The results of probabilistic analysis showed that there is some degree of uncertainty regarding the input parameters. More research on efficacy and epidemiologic input parameters would have the greatest impact on reducing decision uncertainty.

We performed several scenario analyses to test the uncertainty around the model assumptions. The results showed that, while there were numerical changes to the incremental cost-effectiveness ratio, the cost-effectiveness results were robust to variations in the model assumptions and the conclusions of the analysis would not change.

Our budget impact analysis based on the results of our cost-effectiveness analysis, the drugs’ adverse events profile, and current clinical practice showed that there is a substantial potential for cost saving.

Discussion

We used a systematic methodology to search for evidence, extract data, and assess the risk of bias of studies and quality of evidence for important outcomes. The systematic review included evidence on both established and emerging treatments. We examined the effect of these treatments on clinical endpoints relevant for patients with multiple sclerosis. We have analysed direct and indirect evidence through network meta-analyses. The consistency of results using different methods indicates that our results are robust.

Our systematic review has some limitations, due more to the weakness of the available evidence than to the methods used in this report.
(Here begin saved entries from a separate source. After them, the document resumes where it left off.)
(* ===== verification/EndToEnd.v ===== *)
(** From the calls that were made to the table that is shown (collector/src/collector_app.cpp,
    collector/serialization.h, frontend/src/frontend.cpp, frontend/serialization.h).

    The thread that serves the front-end (CollectorApp) sends the call graphs of all threads whenever it
    is asked for an update, and clears them; the front-end adds what comes to its table of calls
    (CallsTable).  Here the two are put together: what the table says of a path of a thread is what the
    shadow stack (ShadowStack) makes of the calls of the thread, but for those that were not sent. *)

From S2P Require Import Prelude Statistics ShadowStack Analyzer ModuleTracker Threads Jumper PatchManager CollectorApp.
From S2P Require Import Sdb Hierarchy CallsTable.
Local Open Scope Z_scope.

(** * What the collector sends can be sent *)

(** The graph of a thread between two batches. *)
Record graph_ok (x : thread_analyzer) : Prop := {
  go_wf : wf_nodes (statistics x);
  go_rooted : rooted (statistics x);
  go_stack : stack (shadow x) ≠ [];
}.

Definition nodes_ok (nodes : gmap Z nodes_map) : Prop := map_Forall (λ _ m, wf_nodes m ∧ rooted m) nodes.

Section end_to_end.
Context (junk : stack_record).
Context {F : Type} `{HCF : Countable F} (file_id : string → F) (file : string → list Z).
Context (accessor : Z → thread_info → thread_info).
Context {W P : Type} {po : patch_ops W P}.
Context {Sym : Type} (load_image_info : string → result (list Sym * list (Z * string))).

Abbreviation server := (app_server (F := F) (W := W) (P := P) (Sym := Sym)).
Abbreviation run := (serve_task (F := F) junk file_id file accessor load_image_info).

(** The statistics that were sent, one message after another. *)
Definition statistics_sent (ms : list (app_message (Sym := Sym))) : list (gmap Z nodes_map) :=
  omap (λ m, match m with m_response (a_statistics nodes) => Some nodes | _ => None end) ms.

Lemma statistics_sent_app ms m : statistics_sent (ms ++ [m]) =
  statistics_sent ms ++ match m with m_response (a_statistics nodes) => [nodes] | _ => [] end.
Proof. unfold statistics_sent. rewrite omap_app. by destruct m as [|[]|]. Qed.

Lemma received_sent tid ms :
  received tid ms = foldl (λ m nodes, merge_nodes m (default ∅ (nodes !! tid))) ∅ (statistics_sent ms).
Proof.
  induction ms as [|m ms IH] using rev_ind; [done|].
  rewrite received_app, statistics_sent_app, foldl_app, IH. by destruct m as [|[]|].
Qed.

Lemma thread_accept_graph_ok calls x x' : graph_ok x → thread_accept_calls calls x = Ret x' → graph_ok x'.
Proof.
  intros [Hw Hr Hs]. unfold thread_accept_calls.
  destruct (update (shadow x) calls (statistics x)) as [[ss m]| |] eqn:E; simpl; [|done..]. intros [= <-].
  split; simpl.
  - by eapply update_wf.
  - by eapply update_rooted.
  - apply update_ok in E as (Hok & _); [|done]. by eapply frames_ok_nonempty.
Qed.

Definition threads_ok (an : analyzer) : Prop := map_Forall (λ _, graph_ok) (threads an).

Lemma accept_threads_ok t calls an an' : threads_ok an → accept_calls junk t calls an = Ret an' → threads_ok an'.
Proof.
  intros Ht. unfold accept_calls. destruct (thread_accept_calls _ _) as [x| |] eqn:E; simpl; [|done..].
  intros [= <-]. apply map_Forall_insert_2; [|done]. eapply thread_accept_graph_ok, E.
  destruct (threads an !! t) as [y|] eqn:Ey; simpl; [by apply (Ht t)|].
  split; simpl; [apply map_Forall_empty|apply rooted_empty|done].
Qed.

Lemma clear_threads_ok an : threads_ok an → threads_ok (clear an).
Proof.
  intros Ht t x. simpl. rewrite lookup_fmap_Some. intros (y & <- & Hy). destruct (Ht t y Hy).
  split; simpl; [apply map_Forall_empty|apply rooted_empty|done].
Qed.

Lemma threads_nodes_ok an : threads_ok an → nodes_ok (statistics <$> threads an).
Proof. intros Ht t m. rewrite lookup_fmap_Some. intros (x & <- & Hx). by destruct (Ht t x Hx). Qed.

(** What the thread that serves keeps, and what it sent. *)
Definition server_ok (s : server) : Prop :=
  threads_ok (analysis (app_ s)) ∧ Forall nodes_ok (statistics_sent (sent s)).

Lemma collect_threads_ok reads (a a' : app (F := F) (W := W) (P := P)) : threads_ok (analysis a) →
  collect_calls junk reads a = Ret a' → threads_ok (analysis a').
Proof.
  intros Ht. unfold collect_calls. destruct (fold_m _ _ reads) as [an| |] eqn:E; simpl; [|done..].
  intros [= <-]. simpl. revert E. apply fold_m_invariant; [|done]. intros an0 r an1 H0. by apply accept_threads_ok.
Qed.

Lemma statistics_sent_responses ms rs :
  statistics_sent (ms ++ map m_response rs) =
  statistics_sent ms ++ omap (λ r, match r with a_statistics nodes => Some nodes | _ => None end) rs.
Proof.
  revert ms. induction rs as [|r rs IH]; intros ms; [by rewrite !app_nil_r|].
  cbn [map]. rewrite cons_middle, app_assoc, IH, statistics_sent_app, <- app_assoc. by destruct r.
Qed.

Lemma request_server_ok snapshot q s s' : server_ok s →
  request_task (F := F) file_id file accessor load_image_info snapshot q s = Ret s' → server_ok s'.
Proof.
  intros [Ht Hs]. unfold request_task. destruct (session s); [|by intros [= <-]].
  destruct (handle _ _ _ _ snapshot q (app_ s)) as [[a rs]| |] eqn:Hh; simpl; [|done..]. intros [= <-].
  unfold server_ok. simpl. rewrite statistics_sent_responses.
  assert (q = q_update ∨ q ≠ q_update) as [->|Hq] by (destruct q; [by left|by right..]).
  - simpl in Hh. unfold handle_update in Hh.
    destruct (get_changes _ _ _ _) as [[[loaded unloaded] t]| |]; simpl in Hh; [|done..].
    apply Ret_inj in Hh. injection Hh as <- <-. split; [by apply clear_threads_ok|].
    apply Forall_app. split; [done|]. destruct loaded, unloaded; (constructor; [by apply threads_nodes_ok|constructor]).
  - destruct (handle_other _ _ _ _ _ _ _ _ _ Hq Hh) as (-> & _ & Hrs). split; [done|].
    apply Forall_app. split; [done|]. clear -Hrs. induction Hrs as [|r rs Hr _ IH]; [done|]. by destruct r.
Qed.

Lemma task_server_ok s t s' : server_ok s → run s t = Ret s' → server_ok s'.
Proof.
  intros Hok. destruct t as [reads|snapshot q| |reads]; simpl; [|by apply request_server_ok|by intros [= <-]|].
  - unfold collect_and_reschedule. destruct (collect_calls _ reads (app_ s)) as [a| |] eqn:E; simpl; [|done..].
    intros [= <-]. destruct Hok as [Ht Hs]. split; [by eapply collect_threads_ok|done].
  - unfold exit_task. destruct (session s); [|by intros [= <-]].
    unfold finalize_session. destruct (collect_calls _ reads (app_ s)) as [a| |] eqn:E; simpl; [|done..].
    intros [= <-]. destruct Hok as [Ht Hs]. split; [by eapply collect_threads_ok|]. simpl.
    by rewrite statistics_sent_app, app_nil_r.
Qed.

(** * Reading it *)

(** The front-end reads the messages as they come. *)
Definition read_messages (ws : list (list (Z * list graph))) (s : calls_table) (threads : list Z) :
    result (calls_table * list Z) :=
  fold_m (λ x w, read_statistics w x.1 x.2) (s, threads) ws.

Definition messages_size (ws : list (list (Z * list graph))) : Z := foldr (λ w n, message_size w + n) 0 ws.

Lemma read_messages_ok ws nodes : Forall2 carries ws nodes → Forall nodes_ok nodes → ∀ s M threads,
  calls_ok s → holds s M → next_id s + messages_size ws < 2 ^ 32 →
  ∃ s' threads', read_messages ws s threads = Ret (s', threads') ∧ calls_ok s' ∧
    holds s' (λ t, foldl (λ m nodes, merge_nodes m (default ∅ (nodes !! t))) (M t) nodes).
Proof.
  induction 1 as [|w n ws nodes Hw _ IH]; intros Hn s M threads Hs Hh Hsize; [by exists s, threads|].
  apply Forall_cons in Hn as [Hn0 Hn]. simpl in Hsize.
  assert (0 ≤ messages_size ws) by (clear; induction ws; simpl; unfold message_size in *; lia).
  destruct (read_statistics_ok w n s M threads Hs Hh ltac:(lia) Hw) as (s1 & Hr & Hs1 & Hh1 & Hid).
  { intros t m Hm. by apply (Hn0 t m). }
  destruct (IH Hn s1 _ (if w is [] then threads else w.*1) Hs1 Hh1 ltac:(lia)) as (s2 & th & Hr2 & Hs2 & Hh2).
  exists s2, th. unfold read_messages. simpl. rewrite Hr. by split_and!.
Qed.

Lemma empty_calls_ok : calls_ok empty_calls.
Proof.
  split; simpl; [apply (clear_ok empty_table)|apply (index_cleared_ok key_of empty_table empty_index)|apply NoDup_nil_2| |lia].
  split; done.
Qed.

Lemma empty_holds : holds empty_calls (λ _, ∅).
Proof. intros t q a. unfold stats_at. by destruct (walk _ t q). Qed.

(** What is sent can be written: the graphs of the threads, each as deep as it is. *)
Definition depth (m : nodes_map) : nat := max_list (length <$> (map_to_list m).*1).
Definition write_statistics (nodes : gmap Z nodes_map) : list (Z * list graph) :=
  map (λ x, (x.1, graphs_of (depth x.2) x.2 [])) (map_to_list nodes).

Lemma depth_bound m : map_Forall (λ q _, (length q ≤ depth m)%nat) m.
Proof.
  intros q st Hq. apply max_list_elem_of_le, list_elem_of_fmap. exists q. split; [done|].
  apply list_elem_of_fmap. exists (q, st). split; [done|]. by apply elem_of_map_to_list.
Qed.

Lemma write_carries nodes : nodes_ok nodes → carries (write_statistics nodes) nodes.
Proof.
  intros Hok. assert ((write_statistics nodes).*1 = (map_to_list nodes).*1) as Hk.
  { unfold write_statistics. induction (map_to_list nodes) as [|x l IH]; [done|]. simpl. by f_equal. }
  split; rewrite ?Hk.
  - apply NoDup_fst_map_to_list.
  - intros t. rewrite list_elem_of_fmap. split.
    + intros ([t' m] & -> & Hin%elem_of_map_to_list). by exists m.
    + intros [m Hm]. exists (t, m). split; [done|]. by apply elem_of_map_to_list.
  - intros t gs m ([t' m'] & [= -> ->] & Hin%elem_of_map_to_list)%list_elem_of_fmap Hm. simpl in *.
    rewrite Hm in Hin. injection Hin as ->.
    apply graphs_of_sends; [by destruct (Hok t' m' Hm)|apply depth_bound].
Qed.

Lemma sent_server_ok o a tasks s : analysis a = new_analyzer o → fold_m run (start a) tasks = Ret s → server_ok s.
Proof.
  intros Ha. apply (fold_m_invariant run server_ok); [intros ? ? ?; by apply task_server_ok|].
  split; simpl; [rewrite Ha; apply map_Forall_empty|constructor].
Qed.

(** The front-end that reads, in the order they come, the call graphs it was sent — the nodes of a
    graph in any order that has callers before callees — has a table which, followed from the root of a
    thread along any path, holds the statistics of the node on that path: those that analyzing at once
    all the calls collected of the thread gives, less what is not sent yet.  Reading never fails while
    the identifiers of the records last. *)
Theorem table_of_calls o a tasks s ws :
  analysis a = new_analyzer o → fold_m run (start a) tasks = Ret s →
  Forall2 carries ws (statistics_sent (sent s)) → messages_size ws < 2 ^ 32 - 1 →
  ∃ t threads, read_messages ws empty_calls [] = Ret (t, threads) ∧
    ∀ tid, ∃ shown ss,
      (∀ p x, stats_at (find_call t) tid p x = shown !! (p ++ [x])) ∧
      update (shadow_stack_new o junk) (batches (thread_ops tid true tasks)) ∅ =
        Ret (ss, merge_nodes shown (statistics (thread_of junk tid (analysis (app_ s))))).
Proof.
  intros Ha Hrun Hws Hsize. destruct (sent_server_ok o a tasks s Ha Hrun) as [_ Hsent].
  destruct (read_messages_ok ws _ Hws Hsent empty_calls (λ _, ∅) [] empty_calls_ok empty_holds)
    as (t & threads & Hr & _ & Hh); [simpl; lia|].
  exists t, threads. split; [done|]. intros tid.
  pose proof (start_ops _ _ _ _ _ o a tasks s tid Ha Hrun) as Hops. apply (reads_merge junk o) in Hops as [ss Hss].
  exists (received tid (sent s)), ss. split; [|done]. intros p x. by rewrite received_sent, Hh.
Qed.

(** The collector can write all it sends so that it is read like that. *)
Lemma sent_carried o a tasks s : analysis a = new_analyzer o → fold_m run (start a) tasks = Ret s →
  Forall2 carries (write_statistics <$> statistics_sent (sent s)) (statistics_sent (sent s)).
Proof.
  intros Ha Hrun. destruct (sent_server_ok o a tasks s Ha Hrun) as [_ Hsent].
  induction Hsent as [|n l Hn _ IH]; simpl; constructor; [by apply write_carries|done].
Qed.
End end_to_end.

(** * A session *)

Definition demo_sent : list (gmap Z nodes_map) := statistics_sent (sent demo_end).
Definition demo_messages : list (list (Z * list graph)) := write_statistics <$> demo_sent.

Definition demo_table : calls_table :=
  match read_messages demo_messages empty_calls [] with Ret x => x.1 | _ => empty_calls end.

(** The calls of the two threads in the table, by identifiers: the node of the second, and both nodes
    of the path of the first. *)
Lemma demo_table_records :
  map (λ x, (call_id x.2, thread_id x.2, parent_id x.2, address x.2, times_called (call_stats x.2)))
    (records (calls demo_table)) =
  [(1, 2, 0, 9, 0); (2, 1, 0, 7, 0); (3, 1, 2, 8, 1)].
Proof. vm_compute. reflexivity. Qed.

Lemma table_of_calls_witness :
  ∃ t threads, read_messages demo_messages empty_calls [] = Ret (t, threads) ∧
    ∀ tid, ∃ shown ss,
      (∀ p x, stats_at (find_call t) tid p x = shown !! (p ++ [x])) ∧
      update (shadow_stack_new (mk_overhead 1 2) demo_junk)
        (batches (thread_ops tid true (concat demo_batches))) ∅ =
        Ret (ss, merge_nodes shown (statistics (thread_of demo_junk tid (analysis (app_ demo_end))))).
Proof.
  apply (table_of_calls (po := demo_function_patches) demo_junk (λ p : string, p) demo_file demo_accessor
    demo_image_info (mk_overhead 1 2) demo_app (concat demo_batches) demo_end demo_messages);
    [reflexivity|exact demo_run_eq| |vm_compute; reflexivity].
  apply (sent_carried (po := demo_function_patches) demo_junk (λ p : string, p) demo_file demo_accessor
    demo_image_info (mk_overhead 1 2) demo_app (concat demo_batches)); [reflexivity|exact demo_run_eq].
Defined.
These limitations are related to the paucity and quality of the available evidence, and to the methodologies used in the included randomised controlled trials.
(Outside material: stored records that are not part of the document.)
(** [common/serialization.h:103-112] serialize. Of [module_info_metadata], read. *)
Definition load_metadata_at (ver : Z) (old : module_info_metadata) (a : A) : result (module_info_metadata * A) :=
  '(syms, a) ← get_vector load_symbol a; '(files, a) ← get_map load_file a;
  '(p, a) ← (if 5 <=? ver then get_text a else Ret (md_path old, a));
  '(hash, a) ← (if 6 <=? ver then get_u a else Ret (md_hash old, a));
  Ret (mk_module_metadata p hash syms files, a).

(** [common/serialization.h:114-123] serialize. Of [thread_info], read. *)
Definition load_thread_at (ver : Z) (old : thread_info) (a : A) : result (thread_info * A) :=
  '(n, a) ← get_u a; '(d, a) ← get_text a; '(s, a) ← get_s a; '(e, a) ← get_s a; '(c, a) ← get_s a; '(b, a) ← get_u a;
  Ret (mk_info n d s e c (negb (b =? 0)), a).

(** [frontend/serialization.h:107-115] serialize. Of [call_statistics], read. *)
Definition load_call (a : A) : result (call_statistics * A) :=
  get_versioned (λ _ a,
    '(i, a) ← get_u a; '(t, a) ← get_u a; '(p, a) ← get_u a; '(x, a) ← get_u a; '(st, a) ← load_stats a;
    Ret (mk_call i t p x st, a)) a.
We used a probabilistic Markov-model, considered the appropriate approach for simulating the natural history of multiple sclerosis. The model structure and all assumptions have been adapted to the Norwegian setting based on Norwegian clinical practice with close assistance of experts in this field.

For transitional probabilities, we did not find Norwegian data that were compatible with the developed model, so these were based on estimates reported in the published literature.
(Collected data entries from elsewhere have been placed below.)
(** [kept path m]: the metadata of [m] are kept under the path; modules with the same name and hash share it.  Each time
    they are written, the files of the module may come in another order. *)
Context (kept : list Z → module_info_metadata → Prop).

Definition cache_file (path : list Z) (m : module_info_metadata) (whole : list tok) : Prop :=
  kept path m ∧ metadata_fits m ∧ ∃ order : file_order, whole = save_metadata (FO := order) m.

Lemma load_stored path m whole rest : cache_file path m whole → load_metadata (whole ++ rest) = Ret (m, rest).
Proof using LAWS.
  intros (_ & Hm & order & ->). apply versioned_roundtrip. intros rest'. etransitivity; [exact (metadata_read 6 m rest' Hm)|].
  unfold known_metadata. by destruct m.
Qed.

#[local] Instance load_symbol_streams : streams load_symbol.
Proof using STREAMS. apply versioned_streams. intros v. apply _. Qed.

#[local] Instance load_file_streams : streams load_file.
Proof using STREAMS. apply _. Qed.

#[local] Instance load_metadata_streams : streams load_metadata.
Proof using STREAMS. apply versioned_streams. intros v. unfold load_metadata_at. apply _. Qed.

Lemma load_exact path v whole n m rest : cache_file path v whole → load_metadata (take n whole) = Ret (m, rest) → m = v.
Proof using LAWS STREAMS.
  intros Hv E. pose proof (load_stored path v whole [] Hv) as Hl. rewrite app_nil_r in Hl. by apply (streams_part load_metadata whole n v m rest _ Hl).
Qed.

Lemma load_defined path v whole n : cache_file path v whole → load_metadata (take n whole) ≠ UB.
Proof using LAWS STREAMS.
  intros Hv. pose proof (load_stored path v whole [] Hv) as Hl. rewrite app_nil_r, <- (take_drop n whole) in Hl. by eapply streams_cut.
Qed.

(** C39: Metadata in the cache are those that were stored, or none: however requests, workers and failures of the disk
    interleave, a reader is given nothing, or all the metadata of a module that are kept under its path, never a part of
    them, and nothing is undefined; what is written well is all there, and a reader who finds it and whom the disk does not
    fail is given it.  That a file that was cut off is noticed comes from the stream, which throws at the end of the file,
    and from the archive, which goes through it from the beginning.  The path is made of the name and the hash of a module:
    modules that have the same ones are not told apart. *)
Theorem cache_whole d actions : files_exact cache_file d →
  (∀ r path bytes, a_write r path bytes ∈ actions → ∃ m, cache_file path m bytes) →
  ∃ s, fold_m (async_step load_metadata) (new_async d) actions = Ret s ∧
  (∀ r m, (r, p_read (Some m)) ∈ ready s → ∃ path, a_read r path ∈ actions ∧ kept path m) ∧
  (∀ r path bytes, inside s !! r = Some (j_write path bytes, false) → ∃ s' m,
    async_step load_metadata s (a_work r all_well) = Ret s' ∧ on_disk s' !! path = Some bytes ∧ cache_file path m bytes) ∧
  (∀ r path m bytes, inside s !! r = Some (j_read path, false) → on_disk s !! path = Some bytes → cache_file path m bytes → ∃ s',
    async_step load_metadata s (a_work r all_well) = Ret s' ∧ progress (queue s') = progress (queue s) ++ [(r, p_read (Some m))]).
Proof using LAWS STREAMS.
  intros Hd Hw.
  destruct (exact_run load_metadata cache_file load_exact load_defined (λ r path, a_read r path ∈ actions) d actions Hd) as (s & Hrun & Hs).
  { apply Forall_forall. intros [] Ha; cbn; [done|by eapply Hw|done..]. }
  exists s. split; [done|]. split; [|split].
  - intros r m Hin. pose proof (ex_ready _ _ _ Hs) as Hr. rewrite Forall_forall in Hr.
    destruct (Hr _ Hin) as (path & whole & Ha & Hk & _). by exists path.
  - intros r path bytes E. destruct (ex_inside _ _ _ Hs r _ E) as [m Hm]. cbn [async_step]. rewrite E. eexists _, m.
    split; [done|]. cbn. by rewrite lookup_insert_eq.
  - intros r path m bytes E Hp Hm. cbn [async_step]. rewrite E. unfold work, read_job. rewrite Hp. cbn [seen].
    pose proof (load_stored path m bytes [] Hm) as Hl. rewrite app_nil_r in Hl. rewrite Hl. by eexists.
Qed.
End cache.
Study designs of published trials did not permit separate analyses of first and second line treatments, or conclusions regarding the sequential use of first and second line treatments. Therefore, we did not perform separate cost-effectiveness analyses for first or second line treatments. In addition, based on expert opinion, we did not include combination therapy in our model, as it is not relevant to current Norwegian clinical practice.

Conclusion

Alemtuzumab 12 mg had the best effect against annual relapse. Dimethyl fumarate 240 mg twice daily and fingolimod oral 0.5 mg were the most effective against disability progression. Results indicate that some treatments are associated with more withdrawals due to adverse events than placebo. Our results showed that the examined treatments had no effect on mortality.

Our health economic analysis indicated that alemtuzumab was more effective and less costly than the other treatment alternatives. A scenario analysis that excluded alemtuzumab indicated that three treatment alternatives (interferon beta-1b (Extavia), peg-interferon beta-1a and natalizumab) could be cost-effective depending on the WTP. For a WTP below NOK 1,000,000 per QALY, interferon beta-1b (Extavia) was approximately 40% likely to be the most cost-effective treatment, followed by peg-interferon beta-1a (approximately 30% likely).

The results of probabilistic analysis showed that there is some degree of uncertainty regarding the input parameters. More research on efficacy and epidemiologic input parameters would have the greatest impact on reducing decision uncertainty.

Our budget impact analysis showed that there is a substantial potential for cost saving.